Следовать за ними в тот поздний час было явно невозможно, и мисс Вайнер, расстроенная, но не обескураженная, просто согласилась с предложением Дарроу вернуться на остаток ночи в отель, в который он отправил свой багаж.
Поездка обратно в предрассветной тиши, в ночном блеске бульвара, блекнущем вокруг них, как обманчивые огни дворца чародея, произвела на нее такое впечатление, что она, казалось, забыла о собственном затруднительном положении. Дарроу подметил, что она не чувствует красоту и таинственность окружающего так же остро, как чувствует воздействие его человеческого содержания, все его скрытые эмоциональный и авантюрный смыслы. Когда они проезжали темную колоннаду «Комеди Франсез», отчужденного и похожего на храм в свете меркнущих фонарей, он почувствовал, как она сжала его руку, и услышал ее восклицание: «Там есть то, что мне так отчаянно хочется увидеть!» — и всю обратную дорогу до отеля она продолжала с практичной дотошностью и простодушной жаждой подробностей расспрашивать его о театральной жизни Парижа. Слушая ее, он снова поражался тому, как ее естественность разряжала напряженность ситуации, оставляя лишь приятный оттенок дружеского общения. Эпизод этот, который можно было бы загодя определить как «щекотливый», в итоге оказался вне таких определений, подобно рассветной прогулке с дриадой в росистом лесу, и Дарроу сказал себе, что человечеству никогда не пришлось бы изобретать тактичность, если бы оно сперва не придумало сложных социальных отношений.
Прощаясь, они уговорились, что утром он узнает, когда отправляется поезд в Жуани, и проводит ее до станции, но за завтраком, ожидая затребованного расписания, он снова вспомнил ее радостную реакцию на возможность увидеть Сердан. Конечно, жаль было — поскольку эта самая неуловимая и непредсказуемая из актрис на следующей неделе уезжала в Южную Америку — упустить, возможно, последний шанс увидеть ее в ее величайшей роли; и Дарроу, одевшись и сделав необходимые выписки из расписания, решил представить результаты своих размышлений обитательнице соседнего номера.
Дверь мгновенно открылась на его стук, и мисс Вайнер возникла на пороге; ее словно окунули в некую искристую субстанцию, отчего завились все ее развившиеся завитки и облекли ее мерцанием молодой листвы.
— Как я вам нравлюсь? — крикнула она и, уперши руку в бок, сделала оборот перед ним, словно демонстрируя чудо французского пошива.
— Наверное, пропавший кофр нашелся, и, скажу я вам, его стоило искать!
— Вам нравится мое платье?
— Я в восторге!
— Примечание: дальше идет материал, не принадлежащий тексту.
Section Gctm.
Context {N : Type} `{LuaNumber N}.
Implicit Types (g : gstate N) (h : gmap Z (GCObject N)) (x y : GCObject N) (v : TValue N) (L U T R UD K G GA W : list Z) (SC : list (list Z)) (OP : Z -> list Z).

(** * Out of the ring *)

Lemma tmring_pop g (o : Z) T x : tmring g (o :: T) -> NoDup (o :: T) -> heap g !! o = Some x ->
  exists xl g1, heap g !! tmudata g = Some xl /\ o_next xl = o /\ tmudata g <> 0 /\ (if o =? tmudata g then Ok (set_tmudata 0 g) else upd_obj (tmudata g) (with_next (o_next x)) g) = Ok g1 /\ tmring g1 T /\
    heap_eqv (heap g) (heap g1) /\ (forall p, p ∉ T -> heap g1 !! p = heap g !! p) /\ lists g1 = lists g /\ phase g1 = phase g /\ roots g1 = roots g /\ rootgc g1 = rootgc g /\ strt g1 = strt g /\
    ol_uvnext (owners g1) = ol_uvnext (owners g) /\ ol_uvprev (owners g1) = ol_uvprev (owners g).
Proof.
  intros [[? _]|(Ht & T' & p & ET & Hp)] Hnd Ex; [done|]. pose proof Hp as Hp0. rewrite ET in Hp. apply path_app in Hp as (m & Hp1 & Em & xl & Exl & Exp). cbn in Exp. subst p m. destruct Hp0 as (Ho & x' & Ex' & Hp2). rewrite Ex in Ex'. injection Ex' as <-. exists xl.
  destruct T' as [|c T']; injection ET as Ec ET.
  - rewrite <- Ec, Z.eqb_refl. exists (set_tmudata 0 g). subst T. split_and!; try done; [congruence|congruence|by left|apply heap_eqv_refl].
  - subst c. assert (o <> tmudata g) as Hne by (intros E; apply NoDup_cons in Hnd as [Hnd _]; apply Hnd; rewrite ET, <- E; apply elem_of_app; right; by left). rewrite (proj2 (Z.eqb_neq _ _)) by done. rewrite (upd_obj_ok _ _ _ _ Exl).
    eexists. split_and!; try done.
    + right. split; [done|]. exists T', (o_next x). split; [exact ET|]. change (tmudata (set_heap _ g)) with (tmudata g). cbn [heap set_heap]. apply NoDup_cons in Hnd as [Hno Hnd]. rewrite ET in Hp2, Hnd |- *. apply NoDup_app in Hnd as (_ & Hd & _).
      apply path_app in Hp2 as (m & H1 & H2 & _). subst m. apply path_app. exists (tmudata g). split.
      * eapply path_ext; [|exact H1]. intros b y Hb Ey. exists y. split; [|done]. rewrite lookup_insert_ne; [done|]. intros Eb. subst b. apply (Hd _ Hb). by left.
      * split; [done|]. eexists. split; [apply lookup_insert_eq|done].
    + by apply heap_eqv_next.
    + intros q Hq. cbn. rewrite lookup_insert_ne; [done|]. intros Eq. subst q. apply Hq. rewrite ET. apply elem_of_app. right. by left.
Qed.
Definition luaK_codeABC (o : OpCode) (a b c : Z) : M Z :=
  fs <~ get; luaK_code (CREATE_ABC (op_num o) a b c) (fs_lastline fs).
Definition luaK_codeABx (o : OpCode) (a bc : Z) : M Z :=
  fs <~ get; luaK_code (CREATE_ABx (op_num o) a bc) (fs_lastline fs).
Definition luaK_codeAsBx (o : OpCode) (a sbx : Z) : M Z := luaK_codeABx o a (sbx + MAXARG_sBx).

Definition luaK_fixline (line : Z) : M unit :=
  fs <~ get;
  if (fs_pc fs - 1 <? 0) || (Z.of_nat (length (fs_lineinfo fs)) <=? fs_pc fs - 1) then fail bad_code
  else modify (set_lineinfo (<[Z.to_nat (fs_pc fs - 1) := line]> (fs_lineinfo fs))).

Definition luaK_nil (from n : Z) : M unit :=
  let code := luaK_codeABC OP_LOADNIL from (from + n - 1) 0;; ret tt in
  fs <~ get;
  if fs_lasttarget fs <? fs_pc fs then
    if fs_pc fs =? 0 then if fs_nactvar fs <=? from then ret tt else code
    else
      previous <~ code_at (fs_pc fs - 1);
      if GET_OPCODE previous =? op_num OP_LOADNIL then
        let pfrom := GETARG_A previous in
        let pto := GETARG_B previous in
        if (pfrom <=? from) && (from <=? pto + 1) then
          if pto <? from + n - 1 then put_code (fs_pc fs - 1) (SETARG_B previous (from + n - 1)) else ret tt
        else code
      else code
  else code.

Definition luaK_jump : M Z :=
  fs <~ get;
  let jpc := fs_jpc fs in
  modify (set_jpc NO_JUMP);;
  j <~ luaK_codeAsBx OP_JMP 0 NO_JUMP;
  luaK_concat j jpc.

Definition luaK_ret (first nret : Z) : M unit := luaK_codeABC OP_RETURN first (nret + 1) 0;; ret tt.
Lemma patchlistaux_ok fs l ps vt reg dt :
  jlist (fs_code fs) l ps -> plain (fs_code fs) ps ->
  patchlistaux l vt reg dt fs = Err too_long \/
  exists c, patchlistaux l vt reg dt fs = Ok (tt, set_code c fs) /\ patched vt reg dt (fs_code fs) ps c.
Proof.
  intros Hl Hpl. pose proof (jlist_length _ _ _ Hl) as Hlen. unfold patchlistaux, each_jump, mbind.
  assert (length ps < 2 + length (fs_code fs))%nat as Hf by lia. clear Hlen.
  remember (2 + length (fs_code fs))%nat as n eqn:En. clear En. revert l ps fs Hl Hpl Hf. induction n as [|n IH]; intros l ps fs Hl Hpl Hf; [lia|]. cbn [loop].
  inversion Hl as [|p i ps' Hi Hn]; subst.
  - right. exists (fs_code fs). split; [by destruct fs|apply patched_nil].
  - pose proof (jlist_NoDup _ _ _ Hl) as [Hnin Hnd]%NoDup_cons. pose proof (cget_range _ _ _ Hi).
    rewrite (proj2 (Z.eqb_neq _ _)) by (unfold NO_JUMP; lia).
    rewrite (getjump_eq _ _ _ Hi). cbn [bind].
    destruct (patch_one fs l i vt reg dt Hi (Hpl l ltac:(by left))) as [E|(c1 & E & H1)]; unfold mbind in E.
    + left. destruct (patchtestreg l reg fs) as [[b fs']| |]; cbn [bind] in *; [|done..]. by rewrite E.
    + assert (jlist c1 (next_jump l i) ps') as Hl1.
      { eapply jlist_ext; [|done]. intros q Hq. eapply patched_keeps; [done|apply Hpl; by left|by intros ->|apply Hpl; by right|eauto]. }
      assert (plain c1 ps') as Hpl1.
      { intros q Hq. unfold is_test. destruct (patched_keeps _ _ _ _ _ _ q H1) as (-> & _); [apply Hpl; by left|by intros ->|apply Hpl; by right|eauto|].
        apply (Hpl q). by right. }
      destruct (IH (next_jump l i) ps' (set_code c1 fs) Hl1 Hpl1) as [E'|(c2 & E' & H2)]; [cbn in Hf; lia| |].
      * left. destruct (patchtestreg l reg fs) as [[b fs']| |]; cbn [bind] in *; [|done..]. rewrite E. exact E'.
      * right. exists c2. split; [|eapply patched_cons; eauto].
        destruct (patchtestreg l reg fs) as [[b fs']| |]; cbn [bind] in *; [|done..]. rewrite E. exact E'.
Qed.

(** ** Emitting an instruction *)

Definition overflow : string := "code size overflow".

Lemma cget_put c pc i : 0 <= pc <= Z.of_nat (length c) -> cget (grown_put c pc i) pc = Some i.
Proof.
  intros Hp. unfold grown_put. case_zbool (pc <? Z.of_nat (length c)).
  - apply cget_same. lia.
  - unfold cget. rewrite (proj2 (Z.ltb_ge _ _)) by lia. rewrite lookup_app_r by lia. by replace (Z.to_nat pc - length c)%nat with O by lia.
Qed.
Lemma cget_put_other c pc i q : 0 <= pc <= Z.of_nat (length c) -> q < pc -> cget (grown_put c pc i) q = cget c q.
Proof.
  intros Hp Hq. unfold grown_put. case_zbool (pc <? Z.of_nat (length c)).
  - apply cget_other; lia.
  - unfold cget. case_zbool (q <? 0); [done|]. apply lookup_app_l. lia.
Qed.

(** The state after an instruction is put at [pc]. *)
Definition emitted fs (c : list Z) (i line : Z) fs' : Prop :=
  fs_code fs' = grown_put c (fs_pc fs) i /\ fs_lineinfo fs' = grown_put (fs_lineinfo fs) (fs_pc fs) line /\ fs_pc fs' = fs_pc fs + 1 /\
  fs_jpc fs' = NO_JUMP /\ fs_lasttarget fs' = fs_lasttarget fs.

Lemma code_ok fs ps i line :
  jlist (fs_code fs) (fs_jpc fs) ps -> plain (fs_code fs) ps ->
  luaK_code i line fs = Err too_long \/ luaK_code i line fs = Err overflow \/
  exists c fs', luaK_code i line fs = Ok (fs_pc fs, fs') /\ patched (fs_pc fs) NO_REG (fs_pc fs) (fs_code fs) ps c /\ emitted fs c i line fs'.
Proof.
  intros Hl Hp. unfold luaK_code, dischargejpc, mbind, get. cbn [bind].
  destruct (patchlistaux_ok fs _ _ (fs_pc fs) NO_REG (fs_pc fs) Hl Hp) as [->|(c & -> & Hc)]; [by left|right].
  cbn [bind modify]. change (fs_pc (set_jpc NO_JUMP (set_code c fs))) with (fs_pc fs).
  destruct (MAX_INT <? fs_pc fs + 1); [by left|right]. eexists c, _. split; [reflexivity|]. split; [exact Hc|]. by split_and!.
Qed.

Lemma target_of i p d : Z.abs (d - (p + 1)) <= MAXARG_sBx -> p + 1 + GETARG_sBx (retarget i p d) = d.
Proof. intros Hd. unfold retarget. rewrite sBx_set by done. lia. Qed.
(* ===== verification/LuaDebug.v ===== *)
(** The bytecode verifier of Lua (lua/src/ldebug.c): symbolic execution of a
    prototype, run by the loader on every precompiled function.

    The VM trusts verified code: it does not check registers, constant indices
    or jumps.  The theorems say what an accepted function guarantees, that the
    verifier itself stays within the function, and, in two examples, where the
    guarantee has a hole. *)
From stdpp Require Import base list.
From Stdlib Require Import ZArith Lia.
From S2P Require Import Prelude LuaOpcodes LuaProto.
Open Scope Z_scope.

(** [check(x)] makes the enclosing function return 0, here [None]. *)
Notation "'check' b ; m" := (if b then m else Ok None)
  (at level 20, b at level 100, m at level 200) : c_scope.

Definition b2z (b : bool) : Z := if b then 1 else 0.

Section Verifier.
Context {N : Type}.
Implicit Types (pt : Proto N) (pc reg a b c last : Z).

Definition checkreg pt (r : Z) : bool := r <? maxstacksize pt.

(** The assertions on [numparams] are compiled out. *)
Definition precheck pt : res (option unit) :=
  check (maxstacksize pt <=? MAXSTACK);
  check (sizeupvalues pt <=? nups pt);
  check ((sizelineinfo pt =? sizecode pt) || (sizelineinfo pt =? 0));
  i <- code_at pt (sizecode pt - 1);
  check (GET_OPCODE i =? op_num OP_RETURN);
  Ok (Some tt).
(* ===== verification/LuaDump.v ===== *)
(** Precompiled chunks of Lua: the writer (lua/src/ldump.c), on a little-endian
    machine with 4-byte int, 8-byte size_t and 8-byte numbers.  The output goes
    to a writer supplied by the caller (lua_Writer), which takes a block and
    returns a status; after the first non-zero status nothing more is written. *)
From stdpp Require Import base list.
From Stdlib Require Import ZArith Lia SpecFloat.
From S2P Require Import Prelude LuaNumber LuaProto.
Open Scope Z_scope.

(** The object representation of a lua_Number, 8 bytes; [num_valid] are the
    values the machine has. *)
Class NumberRep (N : Type) := {
  num_rep : N -> bytes;
  rep_num : bytes -> N;
  num_valid : N -> Prop;
  num_rep_length n : length (num_rep n) = 8%nat;
  rep_num_rep n : num_valid n -> rep_num (num_rep n) = n
}.

(** Doubles in the IEEE 754 interchange format, least significant byte first. *)
Module DoubleRep.

Definition fields (s : bool) (ex fr : Z) : spec_float :=
  if ex =? 2047 then (if fr =? 0 then S754_infinity s else S754_nan)
  else if ex =? 0 then
    match fr with Zpos m => S754_finite s m (-1074) | _ => S754_zero s end
  else match fr + 2 ^ 52 with Zpos m => S754_finite s m (ex - 1075) | _ => S754_nan end.
Definition of_bits (z : Z) : spec_float :=
  fields (2 ^ 63 <=? z) ((z / 2 ^ 52) mod 2048) (z mod 2 ^ 52).

(** The doubles: canonical mantissas and exponents in range. *)
Definition valid (x : spec_float) : Prop :=
  match x with
  | S754_finite _ m e =>
      (Zpos m < 2 ^ 52 /\ e = -1074) \/ (2 ^ 52 <= Zpos m < 2 ^ 53 /\ -1074 <= e <= 971)
  | _ => True
  end.

Lemma of_bits_fields (s : bool) ex fr :
  0 <= ex < 2048 -> 0 <= fr < 2 ^ 52 ->
  of_bits (Z.shiftl (Z.b2z s) 63 + (Z.shiftl ex 52 + fr)) = fields s ex fr /\
  0 <= Z.shiftl (Z.b2z s) 63 + (Z.shiftl ex 52 + fr) < 2 ^ 64.
Proof.
  intros He Hf. rewrite !Z.shiftl_mul_pow2 by lia. unfold of_bits.
  replace (Z.b2z s * 2 ^ 63 + (ex * 2 ^ 52 + fr)) with ((Z.b2z s * 2 ^ 11 + ex) * 2 ^ 52 + fr) by lia.
  rewrite Z.div_add_l, (Z.div_small fr), Z.add_0_r by lia.
  rewrite (Z.add_comm _ fr), Z.mod_add, (Z.mod_small fr) by lia.
  rewrite (Z.add_comm _ ex). change 2048 with (2 ^ 11). rewrite Z.mod_add, Z.mod_small by lia.
  assert ((2 ^ 63 <=? fr + (ex + Z.b2z s * 2 ^ 11) * 2 ^ 52) = s) as ->.
  { destruct s; cbn [Z.b2z]; [apply Z.leb_le|apply Z.leb_gt]; lia. }
  split; [done|destruct s; cbn [Z.b2z]; lia].
Qed.

Lemma of_bits_bits x : valid x -> of_bits (Binary64.bits x) = x /\ 0 <= Binary64.bits x < 2 ^ 64.
Proof.
  intros Hx. destruct x as [s|s| |s m e]; cbn [valid Binary64.bits] in *; [by destruct s..| |]; [done|].
  assert (exists ex fr, 0 <= ex < 2047 /\ 0 <= fr < 2 ^ 52 /\ fields s ex fr = S754_finite s m e /\
    (if Zpos m <? 2 ^ 52 then Zpos m else Z.shiftl (e + 1075) 52 + (Zpos m - 2 ^ 52)) = Z.shiftl ex 52 + fr)
    as (ex & fr & He & Hf & E & ->).
  { destruct (Z.ltb_spec (Zpos m) (2 ^ 52)); destruct Hx as [[? ->]|[? ?]]; try lia.
    - exists 0, (Zpos m). split_and!; try lia; done.
    - exists (e + 1075), (Zpos m - 2 ^ 52). split_and!; try lia. unfold fields.
      rewrite (proj2 (Z.eqb_neq _ _)), (proj2 (Z.eqb_neq _ _)) by lia.
      replace (Zpos m - 2 ^ 52 + 2 ^ 52) with (Zpos m) by lia. f_equal. lia. }
  destruct (of_bits_fields s ex fr ltac:(lia) Hf) as [-> ?]. done.
Qed.

#[export, refine] Instance double_rep : NumberRep spec_float := {|
  num_rep x := le_bytes 8 (Binary64.bits x);
  rep_num b := of_bits (le_value b);
  num_valid := valid
|}.
Proof.
  - intros n. exact (length_le_bytes 8 _).
  - intros x Hx. destruct (of_bits_bits x Hx) as [E Hr].
    rewrite le_value_bytes, Z.mod_small; [done|]. exact Hr.
Defined.
End DoubleRep.

Definition LUA_TNIL : Z := 0.
Definition LUA_TBOOLEAN : Z := 1.
Definition LUA_TNUMBER : Z := 3.
Definition LUA_TSTRING : Z := 4.

Definition ttype {N} (o : constant N) : Z :=
  match o with
  | KNil => LUA_TNIL
  | KBool _ => LUA_TBOOLEAN
  | KNumber _ => LUA_TNUMBER
  | KString _ => LUA_TSTRING
  end.

(** The header: signature, version, format, endianness, sizes, and whether
    numbers are integers; lundump.c, luaU_header. *)
Definition LUAC_VERSION : Z := 0x51.
Definition LUAC_FORMAT : Z := 0.
Definition LUA_SIGNATURE : bytes := 27 :: lit "Lua".
Definition luaU_header : bytes := LUA_SIGNATURE ++ [LUAC_VERSION; LUAC_FORMAT; 1; 4; 8; 4; 8; 0].
Definition LUAC_HEADERSIZE : nat := 12.

Section Dump.
Context {N : Type} `{NumberRep N} {W : Type}.
Variable writer : W -> bytes -> Z * W.
Implicit Types (f : Proto N).

Record DumpState := mkDump { strip : bool; status : Z; data : W }.
Implicit Types (D : DumpState).

Definition DumpBlock (b : bytes) D : DumpState :=
  if status D =? 0 then
    let '(st, d) := writer (data D) b in mkDump (strip D) st d
  else D.

Definition DumpChar (y : Z) D : DumpState := DumpBlock [u8 y] D.
Definition DumpInt (x : Z) D : DumpState := DumpBlock (le_bytes 4 (u32 x)) D.
Definition DumpNumber (x : N) D : DumpState := DumpBlock (num_rep x) D.

(** [DumpVector(b, n, size, D)] for a vector of 4-byte integers. *)
Definition DumpVector (v : list Z) D : DumpState :=
  let D := DumpInt (Z.of_nat (length v)) D in
  DumpBlock (concat (map (fun x => le_bytes 4 (u32 x)) v)) D.

Definition DumpString (s : option bytes) D : DumpState :=
  match s with
  | None => DumpBlock (le_bytes 8 0) D
  | Some s =>
      let size := u64 (Z.of_nat (length s) + 1) in
      let D := DumpBlock (le_bytes 8 size) D in
      DumpBlock (s ++ [0]) D
  end.

Definition DumpCode f D : DumpState := DumpVector (code f) D.

Definition DumpConstant (o : constant N) D : DumpState :=
  let D := DumpChar (ttype o) D in
  match o with
  | KNil => D
  | KBool b => DumpChar b D
  | KNumber n => DumpNumber n D
  | KString s => DumpString s D
  end.

(** [dumpf] is DumpFunction, for the nested functions. *)
Definition DumpConstants (dumpf : Proto N -> DumpState -> DumpState) f D : DumpState :=
  let D := DumpInt (sizek f) D in
  let D := fold_left (fun D o => DumpConstant o D) (k f) D in
  let D := DumpInt (sizep f) D in
  fold_left (fun D g => dumpf g D) (p f) D.

Definition DumpLocVar (v : LocVar) D : DumpState :=
  let D := DumpString (varname v) D in
  let D := DumpInt (startpc v) D in
  DumpInt (endpc v) D.

(** [n = (D->strip) ? 0 : f->size] followed by [n] elements. *)
Definition DumpDebug f D : DumpState :=
  let D := DumpVector (if strip D then [] else lineinfo f) D in
  let vs := if strip D then [] else locvars f in
  let D := DumpInt (Z.of_nat (length vs)) D in
  let D := fold_left (fun D v => DumpLocVar v D) vs D in
  let us := if strip D then [] else upvalues f in
  let D := DumpInt (Z.of_nat (length us)) D in
  fold_left (fun D u => DumpString u D) us D.

(** Strings are interned: the test [f->source==p] compares their bytes. *)
Fixpoint DumpFunction (src : option bytes) f D : DumpState :=
  let D := DumpString (if bool_decide (source f = src) || strip D then None else source f) D in
  let D := DumpInt (linedefined f) D in
  let D := DumpInt (lastlinedefined f) D in
  let D := DumpChar (nups f) D in
  let D := DumpChar (numparams f) D in
  let D := DumpChar (is_vararg f) D in
  let D := DumpChar (maxstacksize f) D in
  let D := DumpCode f D in
  let D := DumpConstants (DumpFunction (source f)) f D in
  DumpDebug f D.

Definition DumpHeader D : DumpState := DumpBlock luaU_header D.

(** The status, and what the writer has made of its data. *)
Definition luaU_dump f (w : W) (strip : bool) : Z * W :=
  let D := mkDump strip 0 w in
  let D := DumpHeader D in
  let D := DumpFunction None f D in
  (status D, data D).

(** * The blocks written *)

Definition string_blocks (s : option bytes) : list bytes :=
  match s with
  | None => [le_bytes 8 0]
  | Some s => [le_bytes 8 (u64 (Z.of_nat (length s) + 1)); s ++ [0]]
  end.
Definition int_block (x : Z) : bytes := le_bytes 4 (u32 x).
Definition vector_blocks (v : list Z) : list bytes :=
  [int_block (Z.of_nat (length v)); concat (map int_block v)].
Definition constant_blocks (o : constant N) : list bytes :=
  [u8 (ttype o)] :: match o with
                    | KNil => []
                    | KBool b => [[u8 b]]
                    | KNumber n => [num_rep n]
                    | KString s => string_blocks s
                    end.
Definition locvar_blocks (v : LocVar) : list bytes :=
  string_blocks (varname v) ++ [int_block (startpc v); int_block (endpc v)].
Definition debug_blocks (st : bool) f : list bytes :=
  vector_blocks (if st then [] else lineinfo f) ++
  int_block (Z.of_nat (length (if st then [] else locvars f))) ::
  concat (map locvar_blocks (if st then [] else locvars f)) ++
  int_block (Z.of_nat (length (if st then [] else upvalues f))) ::
  concat (map string_blocks (if st then [] else upvalues f)).
Definition scalar_blocks (st : bool) (src : option bytes) f : list bytes :=
  string_blocks (if bool_decide (source f = src) || st then None else source f) ++
  [int_block (linedefined f); int_block (lastlinedefined f); [u8 (nups f)]; [u8 (numparams f)];
   [u8 (is_vararg f)]; [u8 (maxstacksize f)]].

Fixpoint function_blocks (st : bool) (src : option bytes) f : list bytes :=
  scalar_blocks st src f ++ vector_blocks (code f) ++
  int_block (sizek f) :: concat (map constant_blocks (k f)) ++
  int_block (sizep f) :: concat (map (function_blocks st (source f)) (p f)) ++
  debug_blocks st f.

(** The status and data once a list of blocks has been given to the writer,
    stopping at the first error. *)
Fixpoint write_all (w : W) (bs : list bytes) : Z * W :=
  match bs with
  | [] => (0, w)
  | b :: bs => let '(st, w) := writer w b in if st =? 0 then write_all w bs else (st, w)
  end.

Definition dump_all (bs : list bytes) D : DumpState := fold_left (fun D b => DumpBlock b D) bs D.

Lemma strip_block b D : strip (DumpBlock b D) = strip D.
Proof. unfold DumpBlock. destruct (status D =? 0); [|done]. by destruct (writer (data D) b). Qed.
Lemma strip_all bs D : strip (dump_all bs D) = strip D.
Proof.
  revert D. induction bs as [|b bs IH]; intros D; [done|]. cbn. unfold dump_all in IH.
  by rewrite IH, strip_block.
Qed.
Lemma dump_all_app bs bs' D : dump_all (bs ++ bs') D = dump_all bs' (dump_all bs D).
Proof. apply fold_left_app. Qed.

Lemma dump_all_cons b bs D : dump_all (b :: bs) D = dump_all bs (DumpBlock b D).
Proof. done. Qed.

Lemma DumpString_blocks s D : DumpString s D = dump_all (string_blocks s) D.
Proof. by destruct s. Qed.
Lemma DumpVector_blocks v D : DumpVector v D = dump_all (vector_blocks v) D.
Proof. done. Qed.
Lemma DumpConstant_blocks o D : DumpConstant o D = dump_all (constant_blocks o) D.
Proof. unfold constant_blocks, DumpConstant. destruct o; try done. by rewrite DumpString_blocks. Qed.
Lemma DumpLocVar_blocks v D : DumpLocVar v D = dump_all (locvar_blocks v) D.
Proof. unfold DumpLocVar, locvar_blocks. by rewrite dump_all_app, DumpString_blocks. Qed.

(** A loop over a vector writes the blocks of its elements in order. *)
Lemma dump_list {A} (d : A -> DumpState -> DumpState) (bl : A -> list bytes) l D :
  (forall x D', x ∈ l -> strip D' = strip D -> d x D' = dump_all (bl x) D') ->
  fold_left (fun D x => d x D) l D = dump_all (concat (map bl l)) D.
Proof.
  revert D. induction l as [|x l IH]; intros D Hd; [done|]. cbn [fold_left map concat].
  rewrite dump_all_app, (Hd x D) by (done || left). apply IH.
  intros y D' Hy Hs. apply Hd; [by right|]. by rewrite Hs, strip_all.
Qed.

Lemma DumpDebug_blocks f D : DumpDebug f D = dump_all (debug_blocks (strip D) f) D.
Proof.
  unfold DumpDebug, debug_blocks, DumpInt. rewrite DumpVector_blocks, strip_all.
  rewrite (dump_list DumpLocVar locvar_blocks) by (intros; apply DumpLocVar_blocks).
  rewrite !strip_all, !strip_block, !strip_all.
  rewrite (dump_list DumpString string_blocks) by (intros; apply DumpString_blocks).
  by rewrite !dump_all_app, dump_all_cons, dump_all_app, dump_all_cons.
Qed.

Lemma DumpConstants_blocks (dumpf : Proto N -> DumpState -> DumpState) (bl : Proto N -> list bytes) f D :
  (forall g D', g ∈ p f -> strip D' = strip D -> dumpf g D' = dump_all (bl g) D') ->
  DumpConstants dumpf f D = dump_all (int_block (sizek f) :: concat (map constant_blocks (k f)) ++
    int_block (sizep f) :: concat (map bl (p f))) D.
Proof.
  intros Hd. unfold DumpConstants, DumpInt.
  rewrite (dump_list DumpConstant constant_blocks) by (intros; apply DumpConstant_blocks).
  rewrite (dump_list dumpf bl).
  - by rewrite dump_all_cons, dump_all_app, dump_all_cons.
  - intros g D' Hg Hs. apply Hd; [done|]. by rewrite Hs, strip_block, strip_all, strip_block.
Qed.

Lemma function_blocks_eq st src f :
  function_blocks st src f = scalar_blocks st src f ++ vector_blocks (code f) ++
    (int_block (sizek f) :: concat (map constant_blocks (k f)) ++
     int_block (sizep f) :: concat (map (function_blocks st (source f)) (p f))) ++ debug_blocks st f.
Proof. destruct f. cbn [function_blocks]. by rewrite <- !app_comm_cons, <- !app_assoc, <- app_comm_cons. Qed.

Lemma DumpFunction_blocks f src D :
  DumpFunction src f D = dump_all (function_blocks (strip D) src f) D.
Proof.
  revert src D. induction f as [f IH] using Proto_ind'. intros src D. rewrite Forall_forall in IH.
  rewrite function_blocks_eq, !dump_all_app.
  set (D1 := dump_all (scalar_blocks (strip D) src f) D).
  assert (DumpFunction src f D = DumpDebug f (DumpConstants (DumpFunction (source f)) f (DumpCode f D1))) as ->.
  { unfold D1, scalar_blocks. rewrite dump_all_app, <- DumpString_blocks. by destruct f. }
  set (D2 := dump_all (vector_blocks (code f)) D1).
  assert (strip D2 = strip D) as E2 by (unfold D2, D1; by rewrite !strip_all).
  change (DumpCode f D1) with D2. rewrite DumpDebug_blocks.
  rewrite (DumpConstants_blocks _ (function_blocks (strip D) (source f))).
  - by rewrite strip_all, E2.
  - intros g D' Hg Hs. rewrite IH by done. by rewrite Hs, E2.
Qed.

Lemma dump_all_error bs D : status D <> 0 -> dump_all bs D = D.
Proof.
  intros Hs. induction bs as [|b bs IH]; [done|]. rewrite dump_all_cons. unfold DumpBlock.
  by rewrite (proj2 (Z.eqb_neq _ _) Hs).
Qed.

Lemma dump_all_write bs D :
  status D = 0 -> (status (dump_all bs D), data (dump_all bs D)) = write_all (data D) bs.
Proof.
  revert D. induction bs as [|b bs IH]; intros D Hs; [cbn; by rewrite Hs|].
  rewrite dump_all_cons. cbn [write_all]. unfold DumpBlock. rewrite Hs. cbn [Z.eqb].
  destruct (writer (data D) b) as [st w]. case_zbool (st =? 0).
  - by rewrite IH.
  - by rewrite dump_all_error.
Qed.

Definition chunk_blocks (st : bool) f : list bytes := luaU_header :: function_blocks st None f.

Lemma dump_blocks f w st : luaU_dump f w st = write_all w (chunk_blocks st f).
Proof.
  unfold luaU_dump, chunk_blocks. rewrite <- (dump_all_write _ (mkDump st 0 w)) by done.
  rewrite dump_all_cons. unfold DumpHeader. by rewrite DumpFunction_blocks, strip_block.
Qed.

(** luaU_dump gives the writer the blocks of the chunk in order, and its
    status is the first non-zero one the writer returns: after an error the
    writer is not called again. *)
Theorem luaU_dump_writes f w st : luaU_dump f w st = write_all w (chunk_blocks st f).
Proof. apply dump_blocks. Qed.
End Dump.

(** The writer of string.dump: it appends and never fails. *)
Definition append_writer (w b : bytes) : Z * bytes := (0, w ++ b).

Lemma write_append w bs : write_all append_writer w bs = (0, w ++ concat bs).
Proof.
  revert w. induction bs as [|b bs IH]; intros w; cbn; [by rewrite app_nil_r|].
  by rewrite IH, app_assoc.
Qed.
Я всегда восхищаюсь новыми платьями — но не хотите ли вы сказать, что это платье не новое?
Она торжествующе рассмеялась:
— Нет, нет, нет! Мой кофр не отыскался, и это всего лишь старая тряпка, что была на мне вчера. Но я не знаю случая, чтобы уловка не срабатывала! — И когда он непонимающе посмотрел на нее, радостно объяснила: — Мне всегда приходилось одеваться во всякие унылые обноски, и, когда остальные щеголяли в нарядном и модном, я чувствовала себя ужасно несчастной. Так что однажды, когда миссис Мюррет неожиданно позвала меня вниз, чтобы заполнить свободное место за обеденным столом, я вдруг подумала: а что, если покрутиться вот так и спросить у каждого: «Как я вам нравлюсь?» И знаете, все попались на эту уловку, даже миссис Мюррет, которая не узнала моих перелицованных и перекрашенных тряпок и сказала мне потом, что это ужасно дурная манера — одеваться так, словно я какая-то фигура, которая, предполагается, всем известна! И с тех пор, когда мне особенно хотелось хорошо выглядеть, я просто спрашивала людей, что они думают о моем новом наряде; и они всегда, всегда попадались на эту уловку!